RECORDS SUPPLIED =
Lemma tick_progress j s : wf s -> running_tick c j now 0 s -> time_after_eq now j = true ->
  exists s1 m, run_step c s = Some (tt, s1) /\ running_tick c (u32 (j + 1)) now m s1.
Proof.
  intros Hwf (Hn & b & w & Hb & Hj & Hw & Hl) Ht. destruct w; [|cbn in Hl; lia].
  destruct (run_tick_run s c b) as (b' & Hr & _ & _ & Ha); [|done| |done|].
  { intros t x Hx. by apply (i_timers _ _ (proj1 Hwf) t x). }
  { by apply (i_bases _ _ (proj1 Hwf)). }
  assert (Hw' : exists w', work_list b' = Some w').
  { destruct (work_list b') as [w'|] eqn:E; [eauto|]. apply (f_equal s_work) in Ha. cbn in Ha.
    by rewrite E in Ha. }
  destruct Hw' as [w' Hw']. exists (set_base c b' s), (length w'). split.
  - by rewrite (run_step_run c s b now Hb Hn), Hw, Hj, Ht.
  - split; [done|]. exists b', w'. split_and!; [by eapply set_base_lookup| |done|done].
    apply (f_equal s_tick) in Ha. cbn in Ha. by rewrite Ha, Hj.
Qed.

Lemma time_after_eq_delta a b : is_u32 a -> is_u32 b -> time_after_eq a b = (delta b a <? 2 ^ 31).
Proof.
  intros Ha Hb. unfold time_after_eq. rewrite s32_delta by done. pose proof (delta_range b a).
  destruct (Z.ltb_spec (delta b a) (2 ^ 31)); lia.
Qed.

PROBLEM REQUIREMENTS = Look for the word "done" in the data, then return every line that contains it.

RESPONSE TO THE TASK =
  destruct (run_tick_run s c b) as (b' & Hr & _ & _ & Ha); [|done| |done|].
  - split; [done|]. exists b', w'. split_and!; [by eapply set_base_lookup| |done|done].
  intros Ha Hb. unfold time_after_eq. rewrite s32_delta by done. pose proof (delta_range b a).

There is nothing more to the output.